Material for the task:
-------

(* ===== verification/Interp.v ===== *)
(** * The interpreter

    Models the execution of linked programs: [block/exec.rs] (blocks, lines,
    statements, expression chains), the executors of [cmd/control.rs],
    [cmd/exec.rs], [cmd/var.rs], [cmd/capture.rs], [cmd/map.rs] and
    [cmd/action.rs], argument evaluation ([block/linker.rs]) and
    [chain/exec.rs] (chains and libraries).

    Expressions and lines are finite trees, so they execute by structural
    recursion.  Only [exec], [invoke] and [goto] leave the tree: they call
    a block, chain or library through the parameter [call], which [run] ties
    with fuel.  An error message that wraps another one has it as its cause. *)

From S2P Require Import Prelude Values Syntax State Collections Env VarPath Chains Commands.

(** What [exec], [invoke] and [goto] can run. *)
Inductive Callee : Type :=
| CallBlock (c : ProcessChain) (id : string)
| CallChain (c : ProcessChain)
| CallLib (l : ProcessChainLib).

(** ** Errors *)

(** [map_err] with [wrap_runtime_error]. *)
Definition wrap {A} (msg : string) (m : M A) : M A :=
  let* r := attempt m in
  match r with
  | Ok a => ret a
  | Err e => fail (msg +:+ " | cause=" +:+ e)
  end.

(** The end of [case], [for] and [match-result]: the variables are restored on
    both outcomes, and an error of either is reported. *)
Definition scoped {A} (exec_msg restore_msg both_msg : string) (m : M A) (restore : M unit) : M A :=
  let* r := attempt m in
  let* r' := attempt restore in
  match r, r' with
  | Ok a, Ok _ => ret a
  | Err e, Ok _ => fail (exec_msg +:+ " | cause=" +:+ e)
  | Ok _, Err e => fail (restore_msg +:+ " | cause=" +:+ e)
  | Err e, Err e' => fail (both_msg +:+ " | cause=exec_error=" +:+ e +:+ ", restore_error=" +:+ e')
  end.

-------

Work to complete:
Every line with the word "match" in it should be copied from the listing above.

Exercise solution:
  match r with
(** The end of [case], [for] and [match-result]: the variables are restored on
  match r, r' with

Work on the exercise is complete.